血液培養コンタミネーション防止のための静脈穿刺部位消毒に使用する皮膚消毒薬:メタアナリシスによるシステマティックレビュー★★

2011.03.03

Skin antiseptics in venous puncture-site disinfection for prevention of blood culture contamination: systematic review with meta-analysis

D. Caldeira*, C. David, C. Sampaio
*Clinical Pharmacology and Therapeutics Laboratory, Portugal

Journal of Hospital Infection (2011) 77, 223-232
 

静脈穿刺による血液培養の検体採取は菌血症を診断するための一般的な臨床手順である。血液培養のコンタミネーションは臨床判断の誤りや不要な医療費の原因となり得る。この研究の目的は、静脈穿刺による血液培養のコンタミネーション防止のための皮膚消毒薬に関する無作為化対照試験を対象としたシステマティックレビューである。2010 年 6 月に、CENTRAL(Cochrane Library、2010 年 4 月発行)、MEDLINE、EMBASE、および mRCT を用いたデータベース検索を実施した。
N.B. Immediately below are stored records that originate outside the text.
(* ===== verification/Provisioned.v ===== *)
(** * What provisioning grants and touches

    Over [Provisioning.v]: the access lists and queues of a desired state against the grant
    tables; every request an apply can send, whatever the management interface answers; and
    the reconciliation of one collection over an interface that keeps its documented word. *)

From stdpp Require Import gmap sets strings.
From S2P Require Import Prelude PyStr PyVal Topics Principals Subscriptions Routing Queues Provisioning.
Local Open Scope string_scope.
Local Open Scope Z_scope.

(** ** Access lists *)

(** What the access list of a role must let through in one direction. *)
Definition permitted (role : Principal) (access : Access) (t : Topic) : Prop :=
  may_use role access (family t) = true ∧
  (family t = GATEWAY_RESPONSE → Topics.mission_id t = RESERVED_REPLY_MISSION) ∧
  (role = RECORDER → access = SUBSCRIBE → family t = DRONE_EVENT →
     dict_get (parameters t) "eventType" ∈ [Some CONNECTIVITY_EVENT_TYPE; Some SALIENT_EVENT_TYPE]) ∨
  access = SUBSCRIBE ∧ may_use_reply_channel role = true ∧ family t = GATEWAY_RESPONSE ∧
  Topics.mission_id t = RESERVED_REPLY_MISSION.

Section access.
Context `{SubscriptionMatching} (t : Topic) (text : string) (Hbuilt : format_topic t = Ok text).

Lemma granted_covers role access :
  Exists (λ s, covers s text = true) (subscription_for <$> grants role access) ↔
  may_use role access (family t) = true ∧
  (family t = GATEWAY_RESPONSE → Topics.mission_id t = RESERVED_REPLY_MISSION).
Proof.
  unfold may_use. rewrite bool_decide_eq_true, Exists_exists. split.
  - intros (s&(f&->&Hf)%list_elem_of_fmap&(<-&Hm)%(subscription_covers t text Hbuilt)). done.
  - intros [Hf Hm]. exists (subscription_for (family t)). split; [by apply list_elem_of_fmap_2|].
    by apply (subscription_covers t text Hbuilt).
Qed.

(** The recorder's drone events are cut to the two types it keeps. *)
Lemma recorder_covers :
  Exists (λ s, covers s text = true)
    (connectivity_subscription :: salient_subscription ::
     filter (λ s, s ≠ subscription_for DRONE_EVENT) (subscription_for <$> grants RECORDER SUBSCRIBE)) ↔
  permitted RECORDER SUBSCRIBE t.
Proof.
  rewrite !Exists_cons. unfold connectivity_subscription, salient_subscription.
  rewrite !(event_covers t text Hbuilt) by (rewrite !elem_of_cons; tauto).
  assert (Hrest : Exists (λ s, covers s text = true)
      (filter (λ s, s ≠ subscription_for DRONE_EVENT) (subscription_for <$> grants RECORDER SUBSCRIBE)) ↔
    may_use RECORDER SUBSCRIBE (family t) = true ∧ family t ≠ DRONE_EVENT ∧
    (family t = GATEWAY_RESPONSE → Topics.mission_id t = RESERVED_REPLY_MISSION)).
  { rewrite Exists_exists. split.
    - intros (s&[Hne (f&->&Hf)%list_elem_of_fmap]%list_elem_of_filter&(<-&Hm)%(subscription_covers t text Hbuilt)).
      split; [by apply bool_decide_eq_true|]. split; [by intros He; rewrite He in Hne|done].
    - intros (Hf&Hne&Hm). unfold may_use in Hf. apply bool_decide_eq_true in Hf.
      exists (subscription_for (family t)). split; [|by apply (subscription_covers t text Hbuilt)].
      apply list_elem_of_filter. split; [|by apply list_elem_of_fmap_2].
      revert Hne. clear. destruct (family t); intros Hne Heq; try done; vm_compute in Heq; discriminate. }
  rewrite Hrest. unfold permitted. rewrite !elem_of_cons, elem_of_nil.
  destruct (decide (family t = DRONE_EVENT)) as [He|He]; [rewrite He|]; naive_solver.
Qed.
静脈穿刺による血液培養で使用した皮膚消毒薬を評価しているすべての無作為化対照試験が収集された。血液培養のコンタミネーションが発生する相対リスク(RR)と 95%信頼区間(CI)をランダム効果解析法により算出した。レビュー担当著者 1 名が各研究を評価して、他の著者はそれを確認した。6 つの研究が適格とされた。単独試験の比較からは、アルコール性ヨードチンキは非アルコール性ポビドンヨードよりも優れており、イソプロピル/アセトン/ポビドンヨードはイソプロピル/ポビドンヨードより優れていた。2 つの試験の 4,757 検体の血液培養に関するメタアナリシスでは、アルコール性クロルヘキシジンが非アルコール性ポビドンヨードより優れていた(RR 0.33、95%CI 0.24 ~ 0.46)。4 つの試験結果から 21,300 検体の血液培養をまとめて検討すると、アルコール性製剤は非アルコール性製剤より優れていた(RR 0.53、95%CI 0.31 ~ 0.90)。2 つの試験による 13,418 検体の血液培養からは、ヨードチンキによる血液培養のコンタミネーション防止はポビドンヨードより優れていなかった(RR 0.79、95%CI 0.54 ~ 1.18)。アルコール性ヨード製剤と非アルコール性ヨード製剤との相違は認められなかった(RR 0.79、95%CI 0.53 ~ 1.17)。クロルヘキシジンとヨウ素化合物の比較は決定的なものではなかった。静脈穿刺による血液培養のコンタミネーション防止におけるアルコール単独のヨウ素製剤に対する非劣性は認められなかった。アルコールとポビドンヨードの併用には有用性はないと考えられた。アルコール性クロルヘキシジン溶液は水性ポビドンヨードと比べて血液培養偽陽性が少なかった。

 

サマリー原文(英語)はこちら

 

監訳者コメント
皮膚上には表皮ブドウ球菌など多くの常在菌が存在するため、血液培養を採取する際にはこれら皮膚常在菌による汚染 = コンタミネーション(いわゆるコンタミ)により偽陽性を示す場合がある。CUMITECH(Cumulative Techniques and Procedures in Clinical Microbiology;臨床微生物学検査における技術と手順の蓄積)血液培養検査ガイドラインには、ヨードチンキ製剤とクロルヘキシジン製剤はほぼ同等の効果があり、そのいずれもポビドンヨード製剤より効果的に汚染率を下げることができる可能性が示唆されるとある。一方、米国感染症学会(Infectious Diseases Society of America;IDSA)ガイドラインでは、血液培養の際の皮膚消毒として、ポビドンヨードよりもアルコール、ヨードチンキまたは 0.5%以上のクロルヘキシジンを配合したアルコール製剤の使用を推奨している。特にポビドンヨードは皮膚への接触時間を十分に保つ必要があり、注意が必要である。